The molecular interactions that regulate chronic inflammation underlying metabolic disease remain largely unknown. Since the CD24-Siglec interaction regulates inflammatory response to danger-associated molecular patterns (DAMPs), we have generated multiple mouse strains with single or combined mutations of Cd24 or Siglec genes to explore the role of the CD24-Siglec interaction in metaflammation and metabolic disorder. Here, we report that the CD24-Siglec-E axis, but not other Siglecs, is a key suppressor of obesity-related metabolic dysfunction. Inactivation of the CD24-Siglec-E pathway exacerbates, while CD24Fc treatment alleviates, diet-induced metabolic disorders, including obesity, dyslipidemia, insulin resistance, and nonalcoholic steatohepatitis (NASH). Mechanistically, sialylation-dependent recognition of CD24 by Siglec-E induces SHP-1 recruitment and represses metaflammation to protect against metabolic syndrome. A first-in-human study of CD24Fc (NCT02650895) supports the significance of this pathway in human lipid metabolism and inflammation. These findings identify the CD24-Siglec-E axis as an innate immune checkpoint against metaflammation and metabolic disorder and suggest a promising therapeutic target for metabolic disease.
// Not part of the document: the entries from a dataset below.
Lemma search_query_url_safe_witness :
  let tr := fst (run (scripted one_result) search []) in
  Forall (fun r =>
    exists base enc,
      fst r = base ++ js "/api/search?q=" ++ enc
      /\ forallb url_safe enc = true)
    (requests tr).
Proof.
  apply (search_query_url_safe (scripted one_result)).
  vm_compute. repeat constructor.
Defined.

(** X11.  A query that holds an unpaired surrogate makes the search
    command throw the [URIError] of [encodeURIComponent]: nothing is
    sent and nothing is shown. *)
Theorem search_unpaired_surrogate (w : world) (q : jstring) :
  let r := run w search [] in
  In (js "Search the knowledge base", Some q) (inputs (fst r)) ->
  q <> [] ->
  encodeURIComponent q = None ->
  snd r = Thrown URIError
  /\ requests (fst r) = []
  /\ notifications (fst r) = []
  /\ List.length (fst r) = 1.
Proof.
  unfold search. prefix w.
  all: try (intros I N U; pick_input I; try contradiction;
            repeat split; reflexivity).
  at_request w. observe. quiet_exchange input_of. quiet_rest input_of.
  intros I N U. pick_input I.
  match goal with H : encodeURIComponent _ = Some _ |- _ => cbn in H; congruence end.
Qed.

Lemma search_unpaired_surrogate_witness :
  let r := run (scripted types_surrogate) search [] in
  snd r = Thrown URIError
  /\ requests (fst r) = []
  /\ notifications (fst r) = []
  /\ List.length (fst r) = 1.
Proof.
  apply (@search_unpaired_surrogate (scripted types_surrogate) [55357%N]);
    vm_compute; auto. discriminate.
Defined.

(** ** After the quick-pick of search results *)

Lemma throws_bind (A B : Type) (p : prog A) (f : A -> prog B) :
  (forall a, throws (f a)) -> throws (bind p f).
Proof.
  intros H. induction p as [a | e | X c k IH]; cbn; auto.
Qed.

Lemma throws_run (A : Type) (w : world) (p : prog A) :
  throws p -> forall past, exists x, snd (run w p past) = Thrown x.
Proof.
  induction p as [a | e | X c k IH]; cbn; intros H past.
  - contradiction.
  - now exists e.
  - apply IH, H.
Qed.

(** A run of [search] shows no quick-pick, and then no document, or it
    shows one and goes on as [open_selected] does with the answer. *)
Lemma search_choice (w : world) :
  let r := run w search [] in
  (choices (fst r) = [] /\ documents (fst r) = [] /\ revealed (fst r) = [])
  \/ exists before items answer,
       choices (fst r) = [(items, answer)]
       /\ choices before = []
       /\ documents before = []
       /\ revealed before = []
       /\ notifications before = []
       /\ r = run w (open_selected answer)
                (before ++ [Event (ShowQuickPickItems items search_options)
                                  answer]).
Proof.
  unfold search. prefix w.
  all: try (left; repeat split; reflexivity).
  at_request w. observe. observe_more.
  quiet_exchange choice_of. quiet_exchange document_of.
  quiet_exchange revealed_of.
  cbn [collect flat_map app choice_of document_of revealed_of].
  destruct o as [v | x].
  2: { destruct T as [-> ->]. left. repeat split; reflexivity. }
  rewrite app_assoc in T.
  match type of T with run _ _ ?q = _ => remember q as past eqn:Hp end.
  rewrite succeeded_pure in T. cbn [bind] in T.
  assert (Quiet : forall p : prog unit,
             only telling p ->
             run w p past = (past ++ rest, final) ->
             collect choice_of rest = [] /\ collect document_of rest = []
             /\ collect revealed_of rest = []).
  { intros p O Tp.
    destruct (@only_run telling _ w p O past) as (added & o' & R' & F').
    rewrite R' in Tp. injection Tp as T1 T2.
    apply app_inv_head in T1. subst rest.
    rewrite (@collect_only telling _ choice_of added ltac:(side) F').
    rewrite (@collect_only telling _ document_of added ltac:(side) F').
    rewrite (@collect_only telling _ revealed_of added ltac:(side) F').
    repeat split; reflexivity. }
  destruct (is_success v) eqn:S.
  - destruct (is_success_object v S) as [props ->].
    rewrite !Get_object in T. cbn [bind] in T.
    destruct (prop (VObj props) (js "data")) as [| | b | q | s | l | ps] eqn:D.
    all: try (left; (eapply Quiet; [| exact T]); solve [only_calls]).
    rewrite Get_array_length in T. cbn [bind GreaterThanZero] in T.
    destruct l as [| e l].
    { change (negb (Qle_bool (inject_Z (Z.of_nat (@List.length value []))) 0))
        with false in T.
      cbn [bind] in T. left. (eapply Quiet; [| exact T]); solve [only_calls]. }
    cbn [List.length] in T. rewrite length_positive in T.
    unfold array_map in T.
    destruct (for_each_to_item (e :: l)) as [I | (items & I & D2)];
      rewrite I in T; cbn [bind] in T.
    { left. (eapply Quiet; [| exact T]); solve [only_calls]. }
    cbn [run] in T. fold search_options in T.
    match type of T with
    | context [w ?X ?a ?c] => generalize dependent (w X a c); intros x T
    end.
    right.
    destruct (exchange_success_quiet E S) as [N _].
    exists past, items, x.
    pose proof (@run_extends _ w (open_selected x)
                  (past ++ [Event (ShowQuickPickItems items search_options) x]))
      as [more M].
    change (run w (open_selected x)
              (past ++ [Event (ShowQuickPickItems items search_options) x])
            = (past ++ rest, final)) in T.
    rewrite T in M. cbn [fst] in M. rewrite <- app_assoc in M.
    apply app_inv_head in M.
    assert (C : collect choice_of more = []).
    { assert (O : only display (open_selected x))
        by (unfold open_selected; only_calls).
      destruct (@only_run display _ w _ O
                  (past ++ [Event (ShowQuickPickItems items search_options) x]))
        as (added & o' & R' & F').
      rewrite R' in T. injection T as T1 _.
      rewrite M, <- !app_assoc in T1.
      apply app_inv_head in T1. cbn in T1. injection T1 as <-.
      apply (@collect_only display _ choice_of added ltac:(side) F'). }
    rewrite M, collect_app, C. cbn [collect flat_map app choice_of].
    split; [reflexivity |].
    subst past. unfold choices, documents, revealed, notifications.
    rewrite !collect_app. quiet_exchange choice_of.
    quiet_exchange document_of. quiet_exchange revealed_of.
    unfold notifications in N. rewrite N.
    repeat split; try reflexivity.
    rewrite T, M. cbn [app]. reflexivity.
  - cbn [bind] in T. left. (eapply Quiet; [| exact T]); solve [only_calls].
Qed.

Lemma documents_opened (tr : trace) : documents tr = map fst (opened tr).
Proof.
  unfold documents, opened.
  induction tr as [| [X c a] tr IH]; [reflexivity |].
  unfold collect in *. cbn [flat_map]. rewrite map_app, IH.
  f_equal. destruct c; reflexivity.
Qed.
(** * scripts/transcribe.py: a shallow embedding and its properties

    The script reads [sys.argv], checks that the audio path exists,
    hands the path to the faster-whisper engine and prints the joined
    segment texts.  The engine, the process environment and the file
    system are collaborators of the script: they appear here as records
    of responses, and every call the script makes to them, and every
    write to a standard stream, is logged in a trace of events. *)

From Stdlib Require Import ZArith NArith Ascii String.
From stdpp Require Import base option list countable gmap.

Local Open Scope Z_scope.

(** ** Python strings *)

(** A Python [str] is a sequence of Unicode code points. *)
Abbreviation pystr := (list N).

(** A literal of the source, character by character. *)
Fixpoint py (s : string) : pystr :=
  match s with
  | EmptyString => []
  | String a s' => N_of_ascii a :: py s'
  end.

Arguments py : simpl never.

(** The line feed that [print] appends. *)
Definition LF : N := 10%N.

Module Str.

(** [str.isspace] on one code point: CPython's [_PyUnicode_IsWhitespace]. *)
Definition isspace (c : N) : bool :=
  ((9 <=? c) && (c <=? 13) ||
   (28 <=? c) && (c <=? 32) ||
   (c =? 133) || (c =? 160) || (c =? 5760) ||
   (8192 <=? c) && (c <=? 8202) ||
   (c =? 8232) || (c =? 8233) || (c =? 8239) || (c =? 8287) ||
   (c =? 12288))%N.

(** [s.lstrip()] *)
Fixpoint lstrip (s : pystr) : pystr :=
  match s with
  | [] => []
  | c :: s' => if isspace c then lstrip s' else s
  end.

(** [s.rstrip()] *)
Fixpoint rstrip (s : pystr) : pystr :=
  match s with
  | [] => []
  | c :: s' =>
      match rstrip s' with
      | [] => if isspace c then [] else [c]
      | r => c :: r
      end
  end.

(** [s.strip()]: leading and trailing whitespace removed. *)
Definition strip (s : pystr) : pystr := rstrip (lstrip s).

(** [sep.join(parts)] *)
Fixpoint join (sep : pystr) (parts : list pystr) : pystr :=
  match parts with
  | [] => []
  | p :: ps =>
      match ps with
      | [] => p
      | _ :: _ => p ++ sep ++ join sep ps
      end
  end.

End Str.

(** ** Exceptions and results *)

(** [SystemExit] and [KeyboardInterrupt] are the two exceptions the
    interpreter treats apart when nothing catches them; [Exception] stands
    for any other exception, of class [kind]. *)
Inductive exn : Type :=
  | SystemExit (code : Z)                 (* raised by [sys.exit(code)] *)
  | KeyboardInterrupt                     (* Ctrl-C while the engine works *)
  | IndexError
  | UnicodeEncodeError                    (* a stream cannot encode a text *)
  | Exception (kind : pystr) (msg : pystr).

Inductive result (A : Type) : Type :=
  | Ok (a : A)
  | Raise (e : exn).
Arguments Ok {A} a.
Arguments Raise {A} e.

(** ** The engine (faster-whisper) *)

(** Of a segment the script reads the [text] attribute only. *)
Record Segment : Type := { text : pystr }.

(** [model.transcribe] returns a generator: the segments come one by one
    and decoding can still fail while the script iterates.  The script
    relies on the generator being finite. *)
Inductive SegmentStream : Type :=
  | SNil
  | SCons (segment : Segment) (rest : SegmentStream)
  | SRaise (e : exn).

(** The generator that yields [segs] and then stops. *)
Definition stream_of (segs : list Segment) : SegmentStream :=
  foldr SCons SNil segs.

(** The second component of what [model.transcribe] returns; never read. *)
Record TranscriptionInfo : Type := { language : pystr }.

(** A loaded model: [model.transcribe(audio, beam_size=n)]. *)
Record Model : Type :=
  { model_transcribe :
      pystr -> Z -> result (SegmentStream * TranscriptionInfo) }.

(** The class [WhisperModel(model_size, device=..., compute_type=...)]. *)
Definition WhisperModelClass : Type :=
  pystr -> pystr -> pystr -> result Model.

(** [from faster_whisper import WhisperModel] *)
Record Engine : Type :=
  { faster_whisper_WhisperModel : result WhisperModelClass }.

(** ** The operating system *)

Inductive FileKind : Type := RegularFile | Directory | OtherFile.

(** What there is at a path.  [os.stat] follows symbolic links and needs
    search permission on every directory on the way, so it fails on some
    paths that exist. *)
Inductive PathEntry : Type :=
  | Reachable (kind : FileKind)     (* [os.stat] succeeds and reports [kind] *)
  | DanglingSymlink                 (* a link whose target is missing *)
  | Unsearchable (kind : FileKind). (* behind a directory closed to the process *)

(** [environ] is [os.environ]; [path_entry p] is what there is at [p],
    [None] when nothing is; [stdout_accepts c] tells whether the encoding
    and error handler of [sys.stdout] take the code point [c] outside
    ASCII. *)
Record OS : Type :=
  { environ : gmap pystr pystr;
    path_entry : pystr -> option PathEntry;
    stdout_accepts : N -> bool }.

(** What [os.stat(p)] finds, [None] when it fails. *)
Definition path_stat (os : OS) (p : pystr) : option FileKind :=
  match path_entry os p with
  | Some (Reachable kind) => Some kind
  | _ => None
  end.

(** Whether [sys.stdout] can encode [c]: ASCII always, the rest as the
    stream is set up. *)
Definition stdout_encodes (os : OS) (c : N) : bool :=
  (c <? 128)%N || stdout_accepts os c.

(** Whether [sys.stdout] can encode every character of [s]. *)
Definition stdout_can_encode (os : OS) (s : pystr) : bool :=
  forallb (stdout_encodes os) s.

(** ** Events and the monad of the script *)

Inductive fd : Type := Stdout | Stderr.

Inductive event : Type :=
  | EvPathExists (path : pystr) (found : bool)
  | EvImport
  | EvLoadModel (model_size device compute_type : pystr)
  | EvTranscribe (audio : pystr) (beam_size : Z)
  | EvWrite (f : fd) (data : pystr).

(** A computation logs events and returns or raises. *)
Definition M (A : Type) : Type := (list event * result A)%type.

#[global] Instance M_ret : MRet M := λ A a, ([], Ok a).

#[global] Instance M_bind : MBind M := λ A B f m,
  match m with
  | (t, Ok a) => let '(t', r) := f a in (t ++ t', r)
  | (t, Raise e) => (t, Raise e)
  end.

Definition emit (ev : event) : M unit := ([ev], Ok tt).
Definition raise {A : Type} (e : exn) : M A := ([], Raise e).
Definition lift {A : Type} (r : result A) : M A := ([], r).

Definition trace {A : Type} (m : M A) : list event := fst m.
Definition outcome {A : Type} (m : M A) : result A := snd m.

(** [print(s, file=f)] writes [s] and a line feed.  [sys.stderr] escapes
    what it cannot encode; [sys.stdout] raises and writes nothing. *)
Definition print (os : OS) (f : fd) (s : pystr) : M unit :=
  match f with
  | Stderr => emit (EvWrite Stderr (s ++ [LF]))
  | Stdout =>
      if stdout_can_encode os s then emit (EvWrite Stdout (s ++ [LF]))
      else raise UnicodeEncodeError
  end.

(** [sys.exit(code)] *)
Definition sys_exit {A : Type} (code : Z) : M A := raise (SystemExit code).

(** [os.path.exists(p)]: true when [os.stat(p)] succeeds. *)
Definition os_path_exists (os : OS) (p : pystr) : M bool :=
  let found := bool_decide (is_Some (path_stat os p)) in
  emit (EvPathExists p found);; mret found.

(** [os.environ.get(key, dflt)] *)
Definition environ_get (os : OS) (key dflt : pystr) : pystr :=
  default dflt (environ os !! key).

(** [l[i]] *)
Definition getitem {A : Type} (l : list A) (i : nat) : M A :=
  match l !! i with
  | Some x => mret x
  | None => raise IndexError
  end.

Definition import_WhisperModel (engine : Engine) : M WhisperModelClass :=
  emit EvImport;; lift (faster_whisper_WhisperModel engine).

Definition new_WhisperModel (cls : WhisperModelClass)
    (model_size device compute_type : pystr) : M Model :=
  emit (EvLoadModel model_size device compute_type);;
  lift (cls model_size device compute_type).

Definition call_transcribe (model : Model) (audio : pystr) (beam_size : Z)
    : M (SegmentStream * TranscriptionInfo) :=
  emit (EvTranscribe audio beam_size);;
  lift (model_transcribe model audio beam_size).

(** [for segment in segments: st = body st segment] *)
Fixpoint for_each {S : Type} (segments : SegmentStream)
    (body : S -> Segment -> S) (st : S) : result S :=
  match segments with
  | SNil => Ok st
  | SCons segment rest => for_each rest body (body st segment)
  | SRaise e => Raise e
  end.

(** ** The script *)

(** [def transcribe(audio_path)] *)
Definition transcribe (os : OS) (engine : Engine) (audio_path : pystr)
    : M pystr :=
  WhisperModel ← import_WhisperModel engine;
  let model_size := environ_get os (py "WHISPER_MODEL") (py "small") in
  model ← new_WhisperModel WhisperModel model_size (py "cpu") (py "int8");
  '(segments, info) ← call_transcribe model audio_path 5;
  text_parts ← lift (for_each segments
                       (λ text_parts segment,
                          text_parts ++ [Str.strip (text segment)]) []);
  mret (Str.join (py " ") text_parts).

Arguments transcribe : simpl never.

(** The block under [if __name__ == "__main__"]. *)
Definition main (argv : list pystr) (os : OS) (engine : Engine) : M unit :=
  if bool_decide (length argv < 2)%nat then
    print os Stderr (py "Usage: transcribe.py <audio_file>");;
    sys_exit 1
  else
    audio_file ← getitem argv 1;
    found ← os_path_exists os audio_file;
    if negb found then
      print os Stderr (py "File not found: " ++ audio_file);;
      sys_exit 1
    else
      result ← transcribe os engine audio_file;
      print os Stdout result.

(** ** What the process shows *)

(** Everything the script writes to one of the standard streams, in
    order. *)
Fixpoint written (f : fd) (t : list event) : pystr :=
  match t with
  | [] => []
  | EvWrite f' data :: t' =>
      match f, f' with
      | Stdout, Stdout | Stderr, Stderr => data ++ written f t'
      | _, _ => written f t'
      end
  | _ :: t' => written f t'
  end.

(** The exit status the invoking shell sees (POSIX): 0 when the script
    runs to its end; for an uncaught [SystemExit] the low byte of its
    code, the code being cut to a C [int] first and taken as -1 when it
    does not fit a C [long long]; 128 + SIGINT for an uncaught
    [KeyboardInterrupt], on which the interpreter ends itself by that
    signal; 1 for any other uncaught exception.  The traceback the
    interpreter prints for the last two is not modelled. *)
Definition exit_status {A : Type} (r : result A) : Z :=
  match r with
  | Ok _ => 0
  | Raise (SystemExit code) =>
      if (- 2 ^ 63 <=? code) && (code <? 2 ^ 63) then code mod 256 else 255
  | Raise KeyboardInterrupt => 130
  | Raise _ => 1
  end.

Definition is_engine_event (ev : event) : bool :=
  match ev with
  | EvImport | EvLoadModel _ _ _ | EvTranscribe _ _ => true
  | _ => false
  end.

(** The calls made to the engine, in order. *)
Definition engine_calls (t : list event) : list event :=
  filter (λ ev, is_engine_event ev = true) t.

(** ** Vocabulary of the properties *)

(** The tier the script asks for. *)
Definition requested_size (os : OS) : pystr :=
  environ_get os (py "WHISPER_MODEL") (py "small").

(** The engine answers the script's request for [audio_path] with the
    segments [segs]: import, model load and transcription succeed and the
    generator yields [segs] and stops. *)
Definition engine_yields (os : OS) (engine : Engine) (audio_path : pystr)
    (segs : list Segment) : Prop :=
  ∃ cls model info,
    faster_whisper_WhisperModel engine = Ok cls ∧
    cls (requested_size os) (py "cpu") (py "int8") = Ok model ∧
    model_transcribe model audio_path 5 = Ok (stream_of segs, info).

(** Iterating the generator raises [e]. *)
Inductive stream_raises : SegmentStream -> exn -> Prop :=
  | raises_here e : stream_raises (SRaise e) e
  | raises_later segment rest e :
      stream_raises rest e -> stream_raises (SCons segment rest) e.

(** The engine raises [e] somewhere while serving the script's request:
    at the import, at the model load, at the call of [model.transcribe],
    or while the segments are iterated. *)
Inductive engine_raises (os : OS) (engine : Engine) (audio_path : pystr)
    : exn -> Prop :=
  | raises_import e :
      faster_whisper_WhisperModel engine = Raise e ->
      engine_raises os engine audio_path e
  | raises_load cls e :
      faster_whisper_WhisperModel engine = Ok cls ->
      cls (requested_size os) (py "cpu") (py "int8") = Raise e ->
      engine_raises os engine audio_path e
  | raises_transcribe cls model e :
      faster_whisper_WhisperModel engine = Ok cls ->
      cls (requested_size os) (py "cpu") (py "int8") = Ok model ->
      model_transcribe model audio_path 5 = Raise e ->
      engine_raises os engine audio_path e
  | raises_iteration cls model segments info e :
      faster_whisper_WhisperModel engine = Ok cls ->
      cls (requested_size os) (py "cpu") (py "int8") = Ok model ->
      model_transcribe model audio_path 5 = Ok (segments, info) ->
      stream_raises segments e ->
      engine_raises os engine audio_path e.
(** * Workflow parser and secure workflow engine: a shallow embedding

    The development follows two source files,
    [workflows/parser/workflow_parser.py] and
    [workflows/engine/secure_workflow_engine.py].

    Conventions of the embedding.
    - A Python [str] is a Rocq [string]; a character is read as a code point
      below 256.
    - A Python [dict] is an association list kept in insertion order
      ([dict_set] updates in place or appends), a Python [set] of strings a
      duplicate-free list ([set_add]); nothing below depends on the iteration
      order of a set.
    - YAML or JSON values of type [Any] are values of [json].
    - A call either returns, raises ([Raise e]) or, for the one [while] loop
      that is run on fuel, exhausts its fuel ([OutOfFuel]); the theorems show
      that the fuel the code is given always suffices.
    - The modules [re], [hashlib] and [json] of the Python library are
      modelled by executable definitions ([Regex], [Sha256], [dumps]); the
      operating system and [simpleeval] are fields of a [Platform] record.
    - A global name that the source reads and never binds raises
      [NameError] where it is read. *)

From Stdlib Require Import String Ascii List ZArith NArith Lia Bool Arith.
From Stdlib Require Import Permutation DecimalString Relations RelationClasses.
From Stdlib Require Import OrdersEx Sorted.
Import ListNotations.

Set Warnings "-register-all".
Set Implicit Arguments.

(** [++] reads as string concatenation unless a term is marked [%list]. *)
Open Scope list_scope.
Open Scope string_scope.

(** ** Exceptions and outcomes *)

Inductive exn : Type :=
| WorkflowParseError (msg : string)
| WorkflowValidationError (msg : string)
| SecurityError (msg : string)
| KeyError (key : string)
| NameError (name : string)
| TimeoutError
| OtherError (msg : string).

(** [str(e)] of an exception. *)
Definition exn_str (e : exn) : string :=
  match e with
  | WorkflowParseError m | WorkflowValidationError m | SecurityError m
  | OtherError m => m
  | KeyError k => "'" ++ k ++ "'"
  | NameError n => "name '" ++ n ++ "' is not defined"
  | TimeoutError => ""
  end.

Inductive outcome (A : Type) : Type :=
| Return (a : A)
| Raise (e : exn)
| OutOfFuel.

Arguments Return {A} a.
Arguments Raise {A} e.
Arguments OutOfFuel {A}.

Definition bind {A B : Type} (m : outcome A) (f : A -> outcome B) : outcome B :=
  match m with
  | Return a => f a
  | Raise e => Raise e
  | OutOfFuel => OutOfFuel
  end.

Declare Scope outcome_scope.
Delimit Scope outcome_scope with outcome.
Notation "x <- m ;; k" := (bind m (fun x => k))
  (at level 61, m at next level, right associativity) : outcome_scope.
Notation "m ;;; k" := (bind m (fun _ => k))
  (at level 61, right associativity) : outcome_scope.

(** [mapM f l]: the comprehension or [for] loop that calls [f] on each element
    in order and stops at the first exception. *)
Fixpoint mapM {A B : Type} (f : A -> outcome B) (l : list A) : outcome (list B) :=
  match l with
  | [] => Return []
  | x :: l' =>
      match f x with
      | Return y =>
          match mapM f l' with
          | Return ys => Return (y :: ys)
          | Raise e => Raise e
          | OutOfFuel => OutOfFuel
          end
      | Raise e => Raise e
      | OutOfFuel => OutOfFuel
      end
  end.

(** ** Dictionaries and sets *)

Definition dict (V : Type) : Type := list (string * V).

Fixpoint dict_get {V : Type} (d : dict V) (k : string) : option V :=
  match d with
  | [] => None
  | (k', v) :: d' => if String.eqb k k' then Some v else dict_get d' k
  end.

(** [d[k] = v]: an existing key keeps its place, a new key goes last. *)
Fixpoint dict_set {V : Type} (d : dict V) (k : string) (v : V) : dict V :=
  match d with
  | [] => [(k, v)]
  | (k', v') :: d' =>
      if String.eqb k k' then (k', v) :: d' else (k', v') :: dict_set d' k v
  end.
(* ===== verification/Index.v ===== *)
(** The hot index of the v2 reader ([internal/ingest/v2/index.go]): events by id and by
    trace, and the service / error-family / call aggregates.  Every reachable index
    is the index of a duplicate-free list of events, whatever inserts and prunes
    led to it; pruning is the same as never having inserted the pruned events. *)

From S2P Require Import Prelude GoRuntime Types.
Open Scope Z_scope.

(** ** State *)

Record ErrorKey := mkErrorKey { ek_Service : string; ek_Step : string; ek_ErrorCode : string }.
Record CallKey := mkCallKey { ck_From : string; ck_To : string; ck_Endpoint : string }.

#[export] Instance ErrorKey_eq_dec : EqDecision ErrorKey.
Proof. solve_decision. Defined.
#[export] Instance ErrorKey_countable : Countable ErrorKey.
Proof.
  apply (inj_countable' (fun f => (ek_Service f, ek_Step f, ek_ErrorCode f))
                        (fun '(s, p, c) => mkErrorKey s p c)).
  by intros [].
Defined.
#[export] Instance CallKey_eq_dec : EqDecision CallKey.
Proof. solve_decision. Defined.
#[export] Instance CallKey_countable : Countable CallKey.
Proof.
  apply (inj_countable' (fun f => (ck_From f, ck_To f, ck_Endpoint f))
                        (fun '(s, p, c) => mkCallKey s p c)).
  by intros [].
Defined.

Record serviceNode := mkServiceNode { sn_Name : string; sn_FirstSeen : Time; sn_LastSeen : Time }.

Record errorNode := mkErrorNode {
  en_Key : ErrorKey; en_FirstSeen : Time; en_LastSeen : Time; en_Count : Z }.

Record callEdge := mkCallEdge {
  ce_Key : CallKey; ce_FirstSeen : Time; ce_LastSeen : Time; ce_Count : Z }.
调节代谢疾病背后的慢性炎症的分子相互作用仍然很大程度上未知。由于 CD24-Siglec 相互作用调节对危险相关分子模式 (DAMP) 的炎症反应，我们培育了多个具有Cd24或Siglec基因单一或组合突变的小鼠品系，以探索 CD24-Siglec 相互作用在炎症和代谢紊乱中的作用。在这里，我们报告 CD24-Siglec-E 轴（而不是其他 Siglec）是肥胖相关代谢功能障碍的关键抑制因子。CD24-Siglec-E 通路失活会加剧饮食引起的代谢紊乱，包括肥胖、血脂异常、胰岛素抵抗和非酒精性脂肪性肝炎 (NASH)，而 CD24Fc 治疗则可缓解。从机制上讲，Siglec-E 对 CD24 的唾液酸化依赖性识别会诱导 SHP-1 募集并抑制代谢炎症，从而预防代谢综合征。CD24Fc (NCT02650895) 的首次人体研究支持了该途径在人类脂质代谢和炎症中的重要性。这些发现将 CD24-Siglec-E 轴确定为针对代谢炎症和代谢紊乱的先天免疫检查点，并提出了代谢疾病的有希望的治疗靶点。